图4 α-MSH和紫铆素对PIG1细胞AMPK通路的影响

2.5 紫铆素通过AMPK通路调节PIG1细胞黑素合成相关蛋白和mRNA表达 AICAR是AMPK通路特异性激动剂，能显著刺激AMPK的磷酸化水平。1 μmol/L AICAR能显著抑制α-MSH和紫铆素对PIG1细胞MITF、TRP1和TRP2蛋白水平的上调作用，并抑制MITF和TRY的mRNA表达水平。结果表明，α-MSH和紫铆素都可通过AMPK通路调节PIG1细胞黑素合成途径。见图5。

2.6 AMPK通路激动剂对PIG1细胞黑素合成及酪氨酸酶活性的影响 结果显示，用AICAR激活PIG1细胞AMPK通路，能够显著抑制α-MSH和紫铆素诱导的PIG1细胞黑素合成增加和酪氨酸酶活性上调作用。结果表明，α-MSH和紫铆素可以通过AMPK通路促进PIG1细胞黑素合成，见图6。

3 讨论

图5 AICAR对PIG1细胞黑素合成相关蛋白及其mRNA表达的影响

图6 AICAR对PIG1细胞黑素合成及酪氨酸酶活性的影响

白癜风是一种常见的色素脱失性疾病，由于其确切的病因尚未找到，目前还没有一种完全有效的治疗方法。紫铆素是从菊科植物驱虫斑鸠菊（Vernonia Anthelmintica Willd）的成熟果实中提取的一种黄酮类成分，紫铆素及其衍生物有抑制免疫、促进黑色素合成的作用[7-8]，然而具体机制仍不清楚。本研究通过培养正常人黑素细胞PIG1，探讨紫铆素对皮肤黑素合成功能的影响及可能的作用机制。

首先，笔者观察了紫铆素对PIG1细胞潜在的毒性作用。300 nM α-MSH及不同剂量的紫铆素作用PIG1细胞后，可促进细胞增殖，但对LDH释放量无显著影响，见图1，这表明该研究剂量下的紫铆素对PIG1有增殖促进作用，且不引起毒性。
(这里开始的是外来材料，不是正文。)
(** X16: what [toFixed(1)] writes for a finite number below 10^21.  With
    [n] the integer closest to ten times the absolute value (the upper one
    when two are equally close), it is a minus sign when the number is
    negative, also when [n] is 0, then the digits of [n / 10], a point, and
    the digit [n mod 10]. *)
Theorem toFixed_one_decimal (x : Q) :
  JS.fixed_range (JS.Fin x) ->
  let n := Z.to_N (Qfloor (Qabs x * 10 + (1 # 2))) in
  JS.toFixed (JS.Fin x) 1
  = (if Qle_bool 0 x then "" else "-")
    ++ JS.digits (n / 10) ++ "." ++ JS.digits (n mod 10)
  /\ (Qabs x * 10 - (1 # 2) < inject_Z (Z.of_N n) <= Qabs x * 10 + (1 # 2))%Q.
Proof.
  intros _. cbv zeta. split.
  - unfold JS.toFixed.
    change (inject_Z (10 ^ Z.of_nat 1)) with 10%Q.
    set (n := Z.to_N (Qfloor (Qabs x * 10 + (1 # 2)))).
    assert (Hm : (let m := JS.digits n in
                  let k := String.length m in
                  let m := if (k <=? 1)%nat then JS.zeros (1 + 1 - k) ++ m
                           else m in
                  let k := String.length m in
                  substring 0 (k - 1) m ++ "." ++ substring (k - 1) 1 m)
                 = JS.digits (n / 10) ++ "." ++ JS.digits (n mod 10)).
    { cbv zeta. destruct (N.lt_ge_cases n 10) as [Hn | Hn].
      - rewrite (N.div_small n 10 Hn), (N.mod_small n 10 Hn).
        pose proof (Digits.digits_length_digit n Hn) as Hl.
        rewrite Hl. cbn [Nat.leb Nat.sub Nat.add JS.zeros].
        destruct (JS.digits n) as [| c [| c' s]]; try discriminate Hl.
        reflexivity.
      - assert (Ha : (0 < n / 10)%N).
        { apply N.div_str_pos. lia. }
        assert (Hb : (n mod 10 < 10)%N) by (apply N.mod_lt; lia).
        assert (En : n = (10 * (n / 10) + n mod 10)%N)
          by (apply N.div_mod'; lia).
        set (a := (n / 10)%N) in *. set (b := (n mod 10)%N) in *.
        rewrite En, (Digits.digits_snoc a b Ha Hb).
        pose proof (Digits.digits_nonempty a) as Hla.
        pose proof (Digits.digits_length_digit b Hb) as Hlb.
        rewrite Digits.length_append, Hlb.
        destruct (Nat.leb_spec (String.length (JS.digits a) + 1) 1);
          [lia |].
        rewrite Digits.length_append, Hlb.
        replace (String.length (JS.digits a) + 1 - 1)%nat
          with (String.length (JS.digits a)) by lia.
        rewrite Digits.substring_prefix.
        rewrite <- Hlb at 1. rewrite Digits.substring_suffix. reflexivity. }
    cbv zeta in Hm. rewrite Hm.
    destruct (Qle_bool 0 x); reflexivity.
  - assert (H0 : 0 <= Qfloor (Qabs x * 10 + (1 # 2))).
    { change 0 with (Qfloor 0). apply Qfloor_resp_le.
      pose proof (Qabs_nonneg x). lra. }
    rewrite Z2N.id by exact H0.
    pose proof (Qfloor_le (Qabs x * 10 + (1 # 2))) as Hle.
    pose proof (Qlt_floor (Qabs x * 10 + (1 # 2))) as Hlt.
    rewrite inject_Z_plus in Hlt. change (inject_Z 1) with 1%Q in Hlt.
    split; lra.
Qed.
为了探讨紫铆素促进PIG1细胞黑素合成的分子机制，笔者检测了紫铆素对黑素合成相关蛋白表达的影响。TYR是黑素合成的限速酶，据文献报道其活性和表达直接影响黑素合成[9-10]。MITF是黑素合成的关键转录因子，并调控黑素相关蛋白TYR、TRP-1、TRP-2的表达，最终影响黑素合成[11]。结果显示，紫铆素剂量依赖性的促进人皮肤组织的TYR活性与黑素含量，见图3，上调黑素相关蛋白TYR、TRP-1、TRP-2及MITF的表达，见图4。

AMP依赖的蛋白激酶（AMPK）是调节生物能量恒定性的重要传感分子，能激活上游激酶LKB1、CaMKKβ和Takl等。AMPK的活性受AMP/ATP比值的调节，可调控能量代谢的分解与合成通路，调节脂肪细胞的代谢和血管功能，促进葡萄糖转运和脂肪酸氧化等[12]。最近的研究发现，AMPK通路在调节黑素合成方面同样发挥着重要作用。脂联素和AICAR可以激活AMPK通路，进而下调正常人和小鼠黑素细胞中的MITF，酪氨酸酶，TRP-1和DCT表达并降低黑素含量[4]。二甲双胍通过激活AMPK通路减少cAMP含量和cAMP反应元件结合蛋白（CREB）磷酸化导致小鼠黑素细胞瘤B16-F10细胞和正常人黑素细胞（NHM）中的黑素含量降低，这种抑制作用与黑素生成、MITF、酪氨酸酶、多巴色素互变异构酶和TRP1等基因的表达降低相关[13]。但是紫铆素是否能够通过影响AMPK活性调节黑素合成尚未有所报道。

与之前的研究结果相一致，α-MSH和紫铆素能够抑制PIG1细胞中AMPK活性，用AMPK特异性激动剂AICAR后，α-MSH和紫铆素促进PIG1细胞黑素合成的作用消失。结果表明，紫铆素促进PIG1细胞黑素合成的机制是通过抑制AMPK信号通路。

本研究探讨驱虫斑鸠菊中紫铆素促进黑素合成的分子机制。紫铆素通过抑制AMPK活性促进表皮黑素细胞的增殖及上调MITF及其调控的黑素合成相关蛋白的表达，从而促进人PIG1细胞的黑素合成。然而，目前紫铆素及其衍生物对色素代谢及色素性皮肤病治疗的具体机制尚未完全阐明，仍需进一步的探究。